AIM OF THE EXERCISE
Word for word, set down every line of the entries below from the line with "Definition kTimerSizeCap : Z := 0x020." to the line with "(** The cut", including both, and no other line.
((
(* ===== verification/Hpet.v ===== *)
(** * native/whp/devices/hpet.cc: the high-precision event timers

    The 100 MHz main counter, three comparators with their routing, the level-interrupt
    status register, and the expiry poll of the timer thread.  The interrupt-line
    callback the machine attaches is the list of its calls.  The theorems: what a poll
    fires and where it leaves each comparator, when its catch-up loop ends, and the
    invariant that ties the status register to the lines it holds. *)

From S2P Require Import Prelude Words Bytes Clock.

Record Irq := mkIrq { ioapic_pin : Z; pic_irq : Z; level : bool }.

Definition kBase : Z := 0xFED00000.
Definition kSize : Z := 0x400.
Definition kClockPeriodNs : Z := 10.
Definition kClockPeriodFs : Z := kClockPeriodNs * 1000000.
Definition kNumTimers : Z := 3.
Definition kTimer0IoApicPin : Z := 2.
Definition kIntCap : Z := Z.shiftl 1 kTimer0IoApicPin.
Definition kCapabilities : Z :=
  Z.lor (Z.lor 0x8086A001 (Z.shiftl (kNumTimers - 1) 8)) (Z.shiftl kClockPeriodFs 32).
Definition kCfgEnable : Z := 0x001.
Definition kCfgLegacy : Z := 0x002.
Definition kCfgWriteMask : Z := 0x003.
Definition kTimerTypeLevel : Z := 0x002.
Definition kTimerEnable : Z := 0x004.
Definition kTimerPeriodic : Z := 0x008.
Definition kTimerPeriodicCap : Z := 0x010.
Definition kTimerSizeCap : Z := 0x020.
Definition kTimerSetVal : Z := 0x040.
Definition kTimer32Bit : Z := 0x100.
Definition kTimerIntRouteMask : Z := 0x3E00.
Definition kTimerCfgWriteMask : Z := 0x7F4E.
Definition kTimerIntRouteShift : Z := 9.
Definition kTimerIntRouteCapShift : Z := 32.
(* ===== verification/IoApic.v ===== *)
(** * native/whp/backend.cc, class IoApic: the I/O interrupt controller

    Redirection entries, the level of the lines, and the queue of interrupts that the
    hypervisor has not accepted yet.  The mutex serialises the operations, so each is
    one step.  The theorems: the interrupts an operation raises go to the back of the
    queue, and those at its front to the hypervisor, in order and once; the state stays
    well-formed, and a level interrupt whose line is high has its Remote IRR set, which
    goes up only with an interrupt raised. *)

From S2P Require Import Prelude Words Bytes Irq.

Definition kIoApicBase : Z := 0xFEC00000.
Definition kRteVectorMask : Z := 0xFF.
Definition kRteDestinationMode : Z := Z.shiftl 1 11.
Definition kRteRemoteIrr : Z := Z.shiftl 1 14.
Definition kRteTriggerMode : Z := Z.shiftl 1 15.
Definition kRteMask : Z := Z.shiftl 1 16.
(** [redir_.size()] *)
Definition redir_size : Z := 24.

Section IoApic.
Context {W : Type} `{WhpApi W}.

Record IoApic := mkIoApic {
  selected : Z; redir : list Z; line_level : list bool; pending : list interrupt_control;
  has_waker : bool; wakes : Z;   (** calls of the waker *)
  api : W }.
#[export] Instance eta_IoApic : Eta IoApic := fun s =>
  mkIoApic (selected s) (redir s) (line_level s) (pending s) (has_waker s) (wakes s) (api s).

Definition IoApic_new (w : W) : IoApic :=
  mkIoApic 0 (repeat kRteMask 24) (repeat false 24) [] false 0 w.

Definition attach_waker (s : IoApic) : IoApic := s <| has_waker := true |>.
(** The cut [terminal_safe_prefix] chooses lies within the queue and never inside
    an escape sequence: a terminal that reads exactly the bytes before it is outside any
    CSI or OSC sequence, and reading on it is in the state it would have been in. *)
Theorem terminal_cut_safe bs :
  let n := terminal_safe_prefix bs in
  0 <= n <= size bs /\
  state (scan (take (Z.to_nat n) bs)) = Normal /\
  fold_left scan_byte (drop (Z.to_nat n) bs) (scan (take (Z.to_nat n) bs)) = scan bs.
Proof.
  intros n. assert (Hn : 0 <= n <= size bs /\ state (scan (take (Z.to_nat n) bs)) = Normal).
  { unfold n, terminal_safe_prefix. clear n. induction bs as [|b bs [IHr IHn]] using rev_ind; [done|].
    assert (Hsz : size (bs ++ [b]) = size bs + 1) by (unfold size; rewrite length_app; cbn; lia).
    rewrite Hsz, scan_app. destruct (scan_byte_safe (scan bs) b) as [->|[-> Hst]].
    - split; [lia|]. rewrite take_app_le; [done|]. unfold size in IHr. lia.
    - rewrite scan_pos. split; [lia|]. rewrite take_ge; [by rewrite scan_app|].
      rewrite length_app. unfold size. cbn. lia. }
  destruct Hn as [Hr Hst]. split; [done|]. split; [done|].
  unfold scan. by rewrite <- fold_left_app, take_drop.
Qed.

(** ** The translation *)

Lemma find_restore_ge fuel bs r : r <= find_restore fuel bs r.
Proof.
  revert r. induction fuel as [|fuel IH]; intros r; cbn; [lia|].
  destruct (_ <? _); [|lia]. destruct (_ && _); [lia|]. specialize (IH (r + 1)). lia.
Qed.

Lemma find_final_ge fuel bs p : p <= find_final fuel bs p.
Proof.
  revert p. induction fuel as [|fuel IH]; intros p; cbn; [lia|].
  destruct (_ && _); [|lia]. specialize (IH (p + 1)). lia.
Qed.

Lemma parse_csi_end bs i e params final : parse_csi_final bs i = Some (e, params, final) -> i + 3 <= e.
Proof.
  unfold parse_csi_final. destruct (_ || _); [done|]. destruct (_ <=? _); [done|].
  intros [= <- _ _]. pose proof (find_final_ge (S (length bs)) bs (i + 2)). unfold final_from. lia.
Qed.

Lemma redraw_frame_next bs i f text next f' :
  redraw_frame bs i f = Some (text, next, f') -> i < next.
Proof.
  unfold redraw_frame. pose proof (find_restore_ge (S (length bs)) bs (i + 2)) as Hr.
  fold (restore_from bs (i + 2)) in Hr. set (r := restore_from bs (i + 2)) in *. clearbody r.
  destruct (_ <? _); [|done]. destruct (parse_csi_final bs (r + 2)) as [[[e params] final]|] eqn:Hp; cbv zeta.
  - apply parse_csi_end in Hp. destruct (_ && clear_params params); destruct (_ && _); try done;
      [destruct (_ && _)|]; intros [= <- <- <-]; lia.
  - destruct (_ && _); [|done]. intros [= <- <- <-]. lia.
Qed.

(** Every round goes forward. *)
Lemma normalize_step_next bs i f : i < (normalize_step bs i f).1.2.
Proof.
  unfold normalize_step. destruct (swallow_dec_clear_cr f && _); [cbn; lia|]. cbv zeta.
  destruct (_ && (_ <? _)).
  - destruct (if at_ bs (i + 1) =? 55 then _ else None) as [[[text next] f']|] eqn:Hf.
    + destruct (_ =? 55); [|done]. apply redraw_frame_next in Hf. done.
    + destruct (_ =? 56); [cbn; lia|]. destruct (_ =? 91); [|cbn; lia].
      destruct (parse_csi_final bs i) as [[[e params] final]|] eqn:Hp; [|cbn; lia].
      apply parse_csi_end in Hp. destruct (_ && _); [cbn; lia|].
      destruct (_ && _); [cbn; lia|]. destruct (negb _); cbn; lia.
  - destruct (_ && _); cbn; lia.
Qed.

Lemma normalize_loop_ends fuel bs : forall i f out,
  size bs - i <= Z.of_nat fuel -> exists text f', normalize_loop fuel bs i f out = Ok (text, f').
Proof.
  induction fuel as [|fuel IH]; intros i f out Hi; cbn [normalize_loop];
    destruct (Z.ltb_spec i (size bs)); cbn [negb]; try (by eexists _, _); [lia|].
  pose proof (normalize_step_next bs i f) as Hn. destruct (normalize_step bs i f) as [[text next] f'].
  apply IH. cbn in Hn. lia.
Qed.

Definition plain (bs : list Z) : Prop := Forall (fun b => b <> ESC) bs.

Lemma plain_step bs i f :
  plain bs -> 0 <= i < size bs -> swallow_dec_clear_cr f = false ->
  exists f', normalize_step bs i f = ([at_ bs i], i + 1, f') /\ swallow_dec_clear_cr f' = false.
Proof.
  intros Hp Hi Hf. unfold normalize_step. rewrite Hf. cbn [andb]. cbv zeta.
  assert (Hne : at_ bs i <> ESC).
  { unfold plain in Hp. rewrite List.Forall_forall in Hp. apply Hp, nth_In. unfold size in Hi. lia. }
  destruct (Z.eqb_spec (at_ bs i) ESC); [done|]. cbn [andb].
  destruct (_ && _); eexists; split; try reflexivity; done.
Qed.

Lemma substr_snoc bs i : 0 <= i < size bs ->
  take (Z.to_nat (i + 1)) bs = take (Z.to_nat i) bs ++ [at_ bs i].
Proof.
  intros Hi. unfold size in Hi. replace (Z.to_nat (i + 1)) with (S (Z.to_nat i)) by lia.
  apply take_S_r. unfold at_. destruct (lookup_lt_is_Some_2 bs (Z.to_nat i)) as [b Hb]; [lia|].
  by rewrite (nth_lookup_Some _ _ _ _ Hb).
Qed.

Lemma normalize_plain fuel bs : plain bs -> forall i f,
  0 <= i <= size bs -> size bs - i <= Z.of_nat fuel -> swallow_dec_clear_cr f = false ->
  exists f', normalize_loop fuel bs i f (take (Z.to_nat i) bs) = Ok (bs, f').
Proof.
  intros Hp. induction fuel as [|fuel IH]; intros i f Hi Hfuel Hf; cbn [normalize_loop].
  - destruct (Z.ltb_spec i (size bs)); cbn [negb]; [lia|]. exists f. rewrite take_ge; [done|]. unfold size in *. lia.
  - destruct (Z.ltb_spec i (size bs)); cbn [negb].
    + destruct (plain_step bs i f Hp ltac:(lia) Hf) as (f' & -> & Hf'). rewrite <- substr_snoc by lia.
      apply IH; [lia|lia|done].
    + exists f. rewrite take_ge; [done|]. unfold size in *. lia.
Qed.

Lemma normalize_plain_flag fuel bs : plain bs -> forall i f acc f' text,
  0 <= i -> swallow_dec_clear_cr f = false ->
  normalize_loop fuel bs i f acc = Ok (text, f') -> swallow_dec_clear_cr f' = false.
Proof.
  intros Hp. induction fuel as [|fuel IH]; intros i f acc f' text Hi Hf; cbn [normalize_loop];
    destruct (Z.ltb_spec i (size bs)); cbn [negb]; try done; try (by intros [= _ <-]).
  destruct (plain_step bs i f Hp ltac:(lia) Hf) as (f1 & -> & Hf1). apply IH; [lia|done].
Qed.

(** The translation of any output ends, whatever unfinished frame the state
    remembers; output without escape sequences passes byte for byte unless the carriage
    return of a swallowed clear is due; and a complete redraw frame of BusyBox apk
    becomes one in-place line redraw with its padding trimmed. *)
Theorem normalize_terminal_spec bs f :
  (exists text f', normalize_host_terminal_bytes bs f = Ok (text, f')) /\
  (plain bs -> swallow_dec_clear_cr f = false ->
     exists f', normalize_host_terminal_bytes bs f = Ok (bs, f')) /\
  let frame := [27; 55; 52; 50; 37; 32; 32; 27; 56; 27; 91; 48; 75; 13] in   (* ESC 7 42%.. ESC 8 CSI 0K CR *)
  swallow_dec_clear_cr f = false ->
  normalize_host_terminal_bytes frame f =
    Ok (frame_start ++ [52; 50; 37] ++ frame_end, f <| dec_restore_pending_clear := false |>).
Proof.
  split; [|split].
  - apply normalize_loop_ends. unfold size. lia.
  - intros Hp Hf. apply (normalize_plain (length bs) bs Hp 0 f); unfold size; lia || done.
  - intros frame Hf. destruct f as [d s c]. cbn in Hf. subst c. destruct d, s; vm_compute; reflexivity.
Qed.

Lemma normalize_terminal_spec_witness :
  exists f', normalize_host_terminal_bytes [72; 105; 10] (mkFlags true true false) = Ok ([72; 105; 10], f').
Proof.
  destruct (normalize_terminal_spec [72; 105; 10] (mkFlags true true false)) as (_ & H & _).
  apply H; [|reflexivity]. repeat apply List.Forall_cons; discriminate || apply List.Forall_nil.
Defined.

(** ** The two threads *)

Definition flushing (s : Writer) : list Z :=
  match producer s with FlushTaken bytes _ => bytes | _ => [] end.
Definition writing (s : Writer) : list Z := default [] (taken s).

(** Only one of the threads has a chunk in its hands. *)
Definition calm (s : Writer) : Prop := flushing s = [] \/ writing s = [].

Definition calm_step (s s' : Writer) : Prop := cw_step s s' /\ calm s'.

(** The chunks [chunks] were given to [write_file] in this order, and the host answered
    [calls]: every chunk is translated in turn, and its whole text is in the file, unless the
    host failed during the chunk; then what is there is the front of its text. *)
Inductive printed : list (list Z) -> Flags -> list Z -> list answer -> Prop :=
  | printed_nil : printed [] (mkFlags false false false) [] []
  | printed_whole chunks f out calls bytes answers text f' :
      printed chunks f out calls -> normalize_host_terminal_bytes bytes f = Ok (text, f') ->
      printed (chunks ++ [bytes]) f' (out ++ text) (calls ++ answers)
  | printed_cut chunks f out calls bytes answers text f' front :
      printed chunks f out calls -> normalize_host_terminal_bytes bytes f = Ok (text, f') ->
      Refused ∈ answers -> front `prefix_of` text ->
      printed (chunks ++ [bytes]) f' (out ++ front) (calls ++ answers)
  | printed_none chunks f out calls bytes answers :
      printed chunks f out calls -> NoHandle ∈ answers ->
      printed (chunks ++ [bytes]) f out (calls ++ answers).

Lemma write_loop_out answers : forall rest out, write_loop answers rest = Some out ->
  out = rest \/ Refused ∈ answers /\ out `prefix_of` rest.
Proof.
  induction answers as [|a answers IH]; intros [|b rest] out; cbn [write_loop]; try done; [intros [= <-]; by left|].
  destruct a as [| |n]; [done|..].
  - case_bool_decide; [|done]. intros [= <-]. right. split; [left|]. apply prefix_nil.
  - destruct (_ && _) eqn:Hn; [|done]. destruct (n =? 0).
    { intros Hw. destruct (IH _ _ Hw) as [->|[? ?]]; [by left|right]. split; [by right|done]. }
    destruct (write_loop answers _) as [out1|] eqn:E; [|done]. intros [= <-].
    destruct (IH _ _ E) as [->|[Hr Hp]]; [left; by rewrite take_drop|right]. split; [by right|].
    rewrite <- (take_drop (Z.to_nat n) (b :: rest)) at 2. by apply prefix_app.
Qed.
Lemma rx_ok_drain s :
  size (rx_fifo s) <= kFifoSize -> size (rx_staging s) <= kRxCapacity -> rx_ok (drain_rx_staging_locked s).
Proof.
  intros H1 H2. destruct (drain_spec s) as (_ & Hset & _ & Hst & Hff). constructor; [done|auto|lia].
Qed.

Lemma rx_ok_update s : rx_ok s -> rx_ok (update_interrupt_locked s).
Proof. intros Hs. apply (rx_ok_view s); [apply view_update|done]. Qed.

Lemma fifo_clear_dr m s : fifo_enabled_locked s = true ->
  rxq (clear_lsr m s) = rxq s /\ (rx_ok s -> rx_ok (clear_lsr m s)).
Proof.
  intros Hf. unfold rxq. change (fifo_enabled_locked (clear_lsr m s)) with (fifo_enabled_locked s). rewrite Hf.
  split; [done|]. intros [Hset Hff Hst]. constructor; try done.
  unfold settled in *. change (fifo_enabled_locked (clear_lsr m s)) with (fifo_enabled_locked s). by rewrite Hf in *.
Qed.

Lemma drain_fifo_mode s : fifo_enabled_locked (drain_rx_staging_locked s) = fifo_enabled_locked s.
Proof. unfold fifo_enabled_locked. by destruct (drain_spec s) as (_ & _ & -> & _). Qed.

(** The byte handed over and the state before the staging queue refills. *)
Definition pop_rx (s : Uart) : Z * Uart :=
  if fifo_enabled_locked s then
    match rx_fifo s with b :: rest => (b, s <| rx_fifo := rest |>) | [] => (0, s) end
  else if has (lsr s) kLsrDr then (rbr s, clear_lsr kLsrDr s) else (0, s).

Lemma pop_rx_spec s : rx_ok s ->
  let '(v, s') := pop_rx s in
  v = hd 0 (rxq s) /\ rxq s' = tl (rxq s) /\ fifo_enabled_locked s' = fifo_enabled_locked s /\
  size (rx_fifo s') <= kFifoSize /\ rx_staging s' = rx_staging s.
Proof.
  intros [Hset Hff Hst]. unfold pop_rx, rxq, settled in *. destruct (fifo_enabled_locked s) eqn:Hf.
  - destruct (rx_fifo s) as [|b rest] eqn:Hfifo.
    + destruct Hset as [Hs|Hs]; [|done]. by rewrite Hf, Hfifo, Hs.
    + change (fifo_enabled_locked (s <| rx_fifo := rest |>)) with (fifo_enabled_locked s). rewrite Hf.
      cbn [rx_fifo rx_staging upd_field app hd tl]. split; [done|]. split; [done|]. split; [done|].
      split; [|done]. unfold size in *. cbn [length] in Hff. lia.
  - destruct (has (lsr s) kLsrDr) eqn:Hdr.
    + change (fifo_enabled_locked (clear_lsr kLsrDr s)) with (fifo_enabled_locked s). by rewrite Hf, clear_dr.
    + rewrite Hf, Hdr. destruct Hset as [Hs|Hs]; [|done]. by rewrite Hs.
Qed.
(* ===== verification/Board.v ===== *)
(** * native/whp/backend.cc: the fixed addresses and lines of the board

    One definition for the code that describes the machine to the guest (Acpi) and the
    code that decodes the guest's accesses (Machine). *)

From S2P Require Import Prelude Words Bytes.

Definition kVirtioMmioBase : Z := 0xD0000000.
Definition kVirtioStride : Z := 0x200.
Definition kIoApicBase : Z := 0xFEC00000.
Definition kIoApicSize : Z := 0x1000.
Definition kHpetBase : Z := 0xFED00000.
Definition kHpetSize : Z := 0x400.
Definition kVirtioMmioIrqBase : Z := 5.
Definition kMaxIoApicPins : Z := 24.
Definition kPitIoApicPin : Z := 2.
Definition kCom1Base : Z := 0x3F8.
Definition kAcpiPmTimerPort : Z := 0x408.
Definition kCom1IRQ : Z := 4.
Definition kNodeVmmExitPort : Z := 0x501.
Definition kNodeVmmConsolePort : Z := 0x600.
Definition kKernelCmdlineMax : Z := 2048.
Definition kMaxVcpus : Z := 64.

(** No 32-bit index makes the 64-bit address overflow. *)
Definition VirtioMmioBase (index : Z) : Z := kVirtioMmioBase + index * kVirtioStride.
Definition VirtioMmioIrq (index : Z) : Z := u32 (kVirtioMmioIrqBase + index).

Definition CheckVirtioMmioDeviceCount (count : Z) : outcome unit :=
  Check (0 <? count) "at least one virtio-mmio device is required" ≫= fun _ =>
  Check (u64 (kVirtioMmioIrqBase + count - 1) <? kMaxIoApicPins) "too many virtio-mmio devices".
(* ===== verification/Acpi.v ===== *)
(** * native/whp/backend.cc: the ACPI tables

    The AML encoders, the DSDT with one device per virtio-mmio window, the fixed tables
    and their placement between 640 KiB and the RSDP.  The specification side is a
    reader of the same bytes: an AML parser for the constructs in use, and the walk an
    operating system makes from the RSDP.  The theorems: package lengths round-trip,
    the DSDT parses to exactly the machine's devices, and the walk finds every table
    with a correct checksum. *)

From S2P Require Import Prelude Words Bytes GuestMemory Board BootParams.
From S2P Require Hpet IoApic PmTimer.

(** A decimal digit. *)
Definition digit (d : Z) : ascii := ascii_of_N (Z.to_N (48 + d)).

(** ["V%03u"] *)
Definition VirtioMmioDeviceName (index : Z) : outcome string :=
  Check (index <=? 999) "too many virtio-mmio devices" ≫= fun _ =>
  Ok (String "V" (String (digit (index / 100)) (String (digit (index / 10 mod 10))
     (String (digit (index mod 10)) EmptyString)))).

(** ** AML encoders *)

Definition AlignUp (value align : Z) : Z := Z.land (u64 (value + align - 1)) (bnot 64 (align - 1)).

Definition AppendPkgLength (payload_len : Z) (include_self : bool) : list Z :=
  let length_len :=
    if Z.shiftl 1 20 - 3 <=? payload_len then 4
    else if Z.shiftl 1 12 - 2 <=? payload_len then 3
    else if Z.shiftl 1 6 - 1 <=? payload_len then 2 else 1 in
  let length := payload_len + (if include_self then length_len else 0) in
  let lead c := u8 (Z.lor (Z.shiftl c 6) (Z.land length 0x0F)) in
  let next k := u8 (Z.land (Z.shiftr length k) 0xFF) in
  if length_len =? 1 then [u8 length]
  else if length_len =? 2 then [lead 1; next 4]
  else if length_len =? 3 then [lead 2; next 4; next 12]
  else [lead 3; next 4; next 12; next 20].

(** The parts between dots. *)
Fixpoint split_dots (part : string) (s : string) : list string :=
  match s with
  | EmptyString => [part]
  | String c s =>
      if Ascii.eqb c "." then part :: split_dots EmptyString s
      else split_dots (String.append part (String c EmptyString)) s
  end.

Definition EncodePath (name : string) : outcome (list Z) :=
  let root := match name with String "\" _ => true | _ => false end in
  let name := match name with String "\" rest => rest | _ => name end in
  let parts := split_dots EmptyString name in
  collect (fun part => Check (String.length part =? 4)%nat
    ("AML path part must be four characters: " ++ part) ≫= fun _ => Ok part) parts ≫= fun parts =>
  let n := Z.of_nat (length parts) in
  let prefix := if n =? 2 then [0x2E] else if 2 <? n then [0x2F; u8 n] else [] in
  Ok ((if root then [92] else []) ++ prefix ++ concat (map ascii_bytes parts)).

Definition EncodeString (value : string) : list Z := [0x0D] ++ ascii_bytes value ++ [0].
Definition EncodeByte (value : Z) : list Z := [0x0A; value].
Definition EncodeWord (value : Z) : list Z := put [0x0B; 0; 0] 1 (WriteU16 value).
Definition EncodeDword (value : Z) : list Z := put [0x0C; 0; 0; 0; 0] 1 (WriteU32 value).

Definition EncodeInteger (value : Z) : list Z :=
  if value =? 0 then [0x00]
  else if value =? 1 then [0x01]
  else if value <=? 0xFF then EncodeByte (u8 value)
  else if value <=? 0xFFFF then EncodeWord (u16 value)
  else if value <=? 0xFFFFFFFF then EncodeDword (u32 value)
  else put [0x0E; 0; 0; 0; 0; 0; 0; 0; 0] 1 (WriteU64 value).

Definition AppendName (path : string) (value : list Z) : outcome (list Z) :=
  EncodePath path ≫= fun path_bytes => Ok ([0x08] ++ path_bytes ++ value).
))
SOLUTION
Definition kTimerSizeCap : Z := 0x020.
Definition kTimerSetVal : Z := 0x040.
Definition kTimer32Bit : Z := 0x100.
Definition kTimerIntRouteMask : Z := 0x3E00.
Definition kTimerCfgWriteMask : Z := 0x7F4E.
Definition kTimerIntRouteShift : Z := 9.
Definition kTimerIntRouteCapShift : Z := 32.
(* ===== verification/IoApic.v ===== *)
(** * native/whp/backend.cc, class IoApic: the I/O interrupt controller

    Redirection entries, the level of the lines, and the queue of interrupts that the
    hypervisor has not accepted yet.  The mutex serialises the operations, so each is
    one step.  The theorems: the interrupts an operation raises go to the back of the
    queue, and those at its front to the hypervisor, in order and once; the state stays
    well-formed, and a level interrupt whose line is high has its Remote IRR set, which
    goes up only with an interrupt raised. *)

From S2P Require Import Prelude Words Bytes Irq.

Definition kIoApicBase : Z := 0xFEC00000.
Definition kRteVectorMask : Z := 0xFF.
Definition kRteDestinationMode : Z := Z.shiftl 1 11.
Definition kRteRemoteIrr : Z := Z.shiftl 1 14.
Definition kRteTriggerMode : Z := Z.shiftl 1 15.
Definition kRteMask : Z := Z.shiftl 1 16.
(** [redir_.size()] *)
Definition redir_size : Z := 24.

Section IoApic.
Context {W : Type} `{WhpApi W}.

Record IoApic := mkIoApic {
  selected : Z; redir : list Z; line_level : list bool; pending : list interrupt_control;
  has_waker : bool; wakes : Z;   (** calls of the waker *)
  api : W }.
#[export] Instance eta_IoApic : Eta IoApic := fun s =>
  mkIoApic (selected s) (redir s) (line_level s) (pending s) (has_waker s) (wakes s) (api s).

Definition IoApic_new (w : W) : IoApic :=
  mkIoApic 0 (repeat kRteMask 24) (repeat false 24) [] false 0 w.

Definition attach_waker (s : IoApic) : IoApic := s <| has_waker := true |>.
(** The cut [terminal_safe_prefix] chooses lies within the queue and never inside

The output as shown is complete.